Mr. Cox: Will the Exchequer Secretary give way on that point?

Angela Eagle: No, let me finish.

When we came into government, we inherited a wrecked public infrastructure, in which there had at points been lows of 0.6 per cent. of GDP of investment. We have since had 10 years of stable public investment and have got that figure up to 2 per cent. That is why, when I walk past schools and hospitals in my constituency, they are no longer falling down; they are in new buildings of which we can all be proud. It is because of the sustainable investment rule, which was created to ensure that we can invest in our public infrastructure as we need to, that we have enjoyed the success that I am talking about.

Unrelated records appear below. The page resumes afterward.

Section Triples.
Context `{Hasher, Serde, SnapshotWire, Continuations} {S W : Type} `{!JournalStore S, !JournalLaws S, !Host W}.
Variables (sid : SessionId) (now : Timestamp).

Notation System := (System (S := S) (W := W)).
Notation M := (M (S := S) (W := W)).

Record inv (J : Journals) (s : System) : Prop := {
  iv_store : js_repr (sys_store s) J;
  iv_replay : replay_of (journal_of J sid) (co_kernel (sys_co s)) (co_pending_timer_scheduled_at (sys_co s));
  iv_scope : co_replay_scope (sys_co s) = ReplayScope_Primary
}.

(** An action that a durable batch and the state replayed from the journal allow. *)
Definition dispatch_ok (J : Journals) (d : RuntimeDispatch) : Prop :=
  exists c k t, c ∈ journal_of J sid /\ replay_of (journal_of J sid) k t /\ action_is_authorized k (rd_action d) now c = true.

(** Events that a durable batch yields on a replay of the journal. *)
Definition publish_ok (J : Journals) (events : list RunEvent) : Prop :=
  exists c k t n k', c ∈ journal_of J sid /\ replay_of (journal_of J sid) k t /\ apply k c n = Ok (k', events).

(** One call on the host that the journal justifies. *)
Inductive host_step (J : Journals) (w : W) : W -> Prop :=
| host_step_publish events : publish_ok J events -> host_step J w (host_publish w events).1
| host_step_dispatch d : dispatch_ok J d -> host_step J w (host_dispatch w d).1.

Definition host_moves (J : Journals) : W -> W -> Prop := rtc (host_step J).

Lemma in_journal_extend J J' c : journals_extend J J' -> c ∈ journal_of J sid -> c ∈ journal_of J' sid.
Proof. intros Hx Hc. destruct (journal_of_extend J J' sid Hx) as [more ->]. set_solver. Qed.

Lemma replay_of_journal J J' k t : journals_extend J J' -> replay_of (journal_of J sid) k t -> replay_of (journal_of J' sid) k t.
Proof. intros Hx (pre & Hpre & Hr). exists pre. split; [|done]. etransitivity; [exact Hpre|by apply journal_of_extend]. Qed.

Lemma publish_ok_extend J J' events : publish_ok J events -> journals_extend J J' -> publish_ok J' events.
Proof.
  intros (c & k & t & n & k' & Hc & Hr & Ha) Hx. exists c, k, t, n, k'. split_and!; [by eapply in_journal_extend|by eapply replay_of_journal|done].
Qed.

Lemma host_moves_extend J J' w w' : journals_extend J J' -> host_moves J w w' -> host_moves J' w w'.
Proof.
  intros Hx. unfold host_moves. apply rtc_subrel. intros x y Hstep. destruct Hstep as [events Hp|d (c & k & t & Hc & Hr & Ha)].
  - constructor. by eapply publish_ok_extend.
  - constructor. exists c, k, t. split_and!; [by eapply in_journal_extend|by eapply replay_of_journal|done].
Qed.

(** From [P], the step keeps the invariant for a journal that may have grown,
    calls the host only as that journal justifies, and its result satisfies [Q]. *)
Definition triple {A} (P : Journals -> System -> Prop) (m : M A) (Q : A -> Journals -> System -> Prop) : Prop :=
  forall s J, inv J s -> P J s -> exists J', inv J' (m s).1 /\ journals_extend J J' /\
    host_moves J' (sys_host s) (sys_host (m s).1) /\ forall a, (m s).2 = Ok a -> Q a J' (m s).1.

Definition always : Journals -> System -> Prop := fun _ _ => True.
Definition any {A} : A -> Journals -> System -> Prop := fun _ _ _ => True.

Lemma triple_weaken {A} (P P' : Journals -> System -> Prop) (m : M A) (Q Q' : A -> Journals -> System -> Prop) :
  triple P m Q -> (forall J s, P' J s -> P J s) -> (forall a J s, Q a J s -> Q' a J s) -> triple P' m Q'.
Proof. intros Ht HP HQ s J Hi Hp. destruct (Ht s J Hi (HP _ _ Hp)) as (J' & Hi' & Hx & Hh & Hq). exists J'. eauto 10. Qed.

Lemma triple_ret {A} (a : A) (P : Journals -> System -> Prop) Q : (forall J s, P J s -> Q a J s) -> triple P (ret a) Q.
Proof. intros HQ s J Hi Hp. exists J. split; [done|]. split; [done|]. split; [done|]. cbn. intros a' [= <-]. auto. Qed.

Lemma triple_throw {A} e P (Q : A -> Journals -> System -> Prop) : triple P (throw e) Q.
Proof. intros s J Hi Hp. by exists J. Qed.

Lemma triple_lift {A} (r : result A CommitCoordinatorError) P (Q : A -> Journals -> System -> Prop) :
  (forall J s a, P J s -> r = Ok a -> Q a J s) -> triple P (lift r) Q.
Proof. intros HQ s J Hi Hp. exists J. split; [done|]. split; [done|]. split; [done|]. cbn. intros a Ha. eauto. Qed.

Bob Russell: Has the Minister noticed, while on her walkabouts, that the gap between the rich and the poor has widened under 10 years of new Labour, that child poverty has increased, and that social housing is the worst it has been in about 20 years?

Angela Eagle: I notice with great pride that this Government have ended the connection between age and poverty for the first time ever. There is now no longer a correlation between a person’s age and the likelihood of their living in poverty. We have taken 2 million pensioners out of poverty, and 600,000 children out of relative poverty. This Budget will take us further forward.

In the Budget, my right hon. Friend the Chancellor had to consider what action to take in the short term to assist with the challenges that we are facing due to global conditions. He also needed to look ahead. Perhaps the most serious and demanding issue facing us is the question of how to tackle catastrophic climate change. We are in the forefront of the efforts to meet what Lord Stern has referred to as the “greatest market failure” the world has ever seen. Internationally, we are leading action aiming for a post-Kyoto agreement next year in Copenhagen.

Domestically, too, we are creating a robust new framework to meet the challenge. The Climate Change Bill will make us the first country in the world to legislate for carbon budgets, and my right hon. Friend the Chancellor announced last week that the first carbon budgets would be delivered alongside next year’s Budget. The Energy Bill and the Planning Bill will enable us to begin the work of decarbonising our own economy and ensuring that we are able to meet the extremely challenging targets for renewable energy generation that we have been set by the European Union.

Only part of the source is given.